__Aim of the exercise__:
Among the entries below, find each line holding "intros" and return it.

[Saved data entries]
# # # #

(** The first nodes of a valid cluster are the voters of a group. *)
Lemma elem_of_voters c size :
  ClusterConfig.validate c = Ok tt → 1 ≤ size → ClusterConfig.node_id c ∈ ClusterConfig.voters c size ↔ ClusterConfig.node_id c ≤ size.
Proof.
  intros [Hid _ _ _ He _]%validate_valid Hs. unfold ClusterConfig.voters.
  assert (ClusterConfig.node_id c ∈ ClusterConfig.node_ids c) as Hin.
  { unfold ClusterConfig.node_ids. rewrite merge_sort_Permutation. set_solver. }
  rewrite He in Hin |- *. apply elem_of_seqZ in Hin. unfold seqZ. rewrite <-fmap_take, take_seq. split.
  - intros (k & -> & Hk%elem_of_seq)%list_elem_of_fmap. lia.
  - intros Hle. apply list_elem_of_fmap. exists (Z.to_nat (ClusterConfig.node_id c - 1)).
    split; [lia|]. apply elem_of_seq. lia.
Qed.

Section facts.
Context {E W R C MM TM : Type} `{Engine E}.
Abbreviation machine := (MVCCStateMachine.t E * list Z)%type.
Context `{!ServerWorld W machine R} `{!RaftStorage R} `{!Msgpack} `{!RaftNode.StateMachine machine}.
Context `{!ClusterTable W} `{!ClientsHere W} `{!NodeClientFactory W C} `{!NodeClient W C} `{!NodeProcess W R}.
Context `{!RaftNode.StateMachine MM} `{!RaftNode.StateMachine TM} (metadata_machine : MM) (tso_machine : TM).
Abbreviation view_state := (NodeClusterView.t * (list (MemoryRaftNode.t machine R) * W))%type.
Context `{!RowCalls view_state C} (patience : nat).
Abbreviation process := (ClusterNode.t R MM TM).
Abbreviation st := (process * (RecoveryState.t * view_state))%type.
Implicit Types (s : st).

Lemma kept_process_read {A} (P : process → Prop) (f : process → A) : kept P (read f : M st A).
Proof. by apply kept_same. Qed.
Lemma kept_process_lift {A} (P : process → Prop) (r : result A) : kept P (lift r : M st A).
Proof. by apply kept_same. Qed.
Lemma kept_runner {A} (P : process → Prop) (m : M (RecoveryState.t * view_state) A) : kept P (runner m).
Proof. apply kept_same. intros s. unfold runner. by destruct (m s.2). Qed.
Lemma kept_view {A} (P : process → Prop) (m : M view_state A) : kept P (view m : M st A).
Proof. apply kept_runner. Qed.
Lemma kept_process_world {A} (P : process → Prop) (m : M W A) : kept P (world m : M st A).
Proof. apply kept_runner. Qed.
Lemma kept_process_change (P : process → Prop) f : (∀ p, P p → P (f p)) → kept P (change f : M st unit).
Proof. intros Hf s Hs. by apply Hf. Qed.
Hint Resolve kept_process_read kept_process_lift kept_runner kept_view kept_process_world : kept.

(** A computation that returns, in the middle of a sequence. *)
Lemma kept_Ok {A} (P : process → Prop) (m : M st A) s s' a : kept P m → P s.1 → m s = (s', Ok a) → P s'.1.
Proof. intros Hm Hs Hr. specialize (Hm s Hs). by rewrite Hr in Hm. Qed.

(** *** Who publishes *)

(** A member of the group of the table was started, or the node has no seat in it; nothing
    publishes yet. *)
Definition seated (config : ClusterConfig.t) (done_ : bool) (p : process) : Prop :=
  _config p = config ∧ _publisher p = None ∧
  (is_Some (_metadata_node p) ↔
    done_ = true ∧ ClusterConfig.node_id config ∈ ClusterConfig.voters config (ClusterConfig.metadata_group_size config)).

Lemma kept_group_storage P name : kept P (_group_storage name : M st R).
Proof. unfold _group_storage. keep. Qed.
Lemma kept_start_group {S} `{!RaftNode.StateMachine S} P address peers (m : S) storage :
  kept P (_start_group address peers m storage : M st _).
Proof. unfold _start_group. keep. Qed.
Hint Resolve kept_group_storage kept_start_group : kept.

Lemma metadata_group_seats config s s' u :
  seated config false s.1 → _start_metadata_group metadata_machine s = (s', Ok u) → seated config true s'.1.
Proof.
  intros Hs Hr. unfold _start_metadata_group in Hr. apply bind_Ok_inv in Hr as (s1&c&[= <- <-]&Hr).
  pose proof Hs as (Hc&Hp&Hm). rewrite Hc in Hr. case_decide as Hv.
  - injection Hr as <- _. split_and!; [done..|]. rewrite Hm. tauto.
  - apply bind_Ok_inv in Hr as (s1&a&[= <- _]&Hr). apply bind_Ok_inv in Hr as (s2&peers&[= <- _]&Hr).
    apply bind_Ok_inv in Hr as (s3&storage&Hst&Hr). apply bind_Ok_inv in Hr as (s4&n&Hgr&[= <- _]).
    apply (kept_Ok (seated config false)) in Hst; [|auto with kept|done].
    apply (kept_Ok (seated config false)) in Hgr; [|auto with kept|done]. destruct Hgr as (Hc4&Hp4&_).
    split_and!; [done..|]. cbn. split; [done|by eexists].
Qed.
Lemma kept_tso_group config : kept (seated config true) (_start_tso_group tso_machine : M st unit).
Proof. unfold _start_tso_group. keep. by apply kept_process_change. Qed.
Lemma kept_start_shards P : kept P (_start_shards : M st unit).
Proof. unfold _start_shards. keep. Qed.

(** Whether a node publishes once its threads are started. *)
Definition publishing (config : ClusterConfig.t) (p : process) : Prop :=
  _publisher p = if ClusterConfig.bootstrap config &&
    bool_decide (ClusterConfig.node_id config ∈ ClusterConfig.voters config (ClusterConfig.metadata_group_size config))
    then Some Running else None.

# # # #

__Answer to the problem__:
  intros [Hid _ _ _ He _]%validate_valid Hs. unfold ClusterConfig.voters.
  - intros (k & -> & Hk%elem_of_seq)%list_elem_of_fmap. lia.
  - intros Hle. apply list_elem_of_fmap. exists (Z.to_nat (ClusterConfig.node_id c - 1)).
Proof. apply kept_same. intros s. unfold runner. by destruct (m s.2). Qed.
Proof. intros Hf s Hs. by apply Hf. Qed.
Proof. intros Hm Hs Hr. specialize (Hm s Hs). by rewrite Hr in Hm. Qed.
  intros Hs Hr. unfold _start_metadata_group in Hr. apply bind_Ok_inv in Hr as (s1&c&[= <- <-]&Hr).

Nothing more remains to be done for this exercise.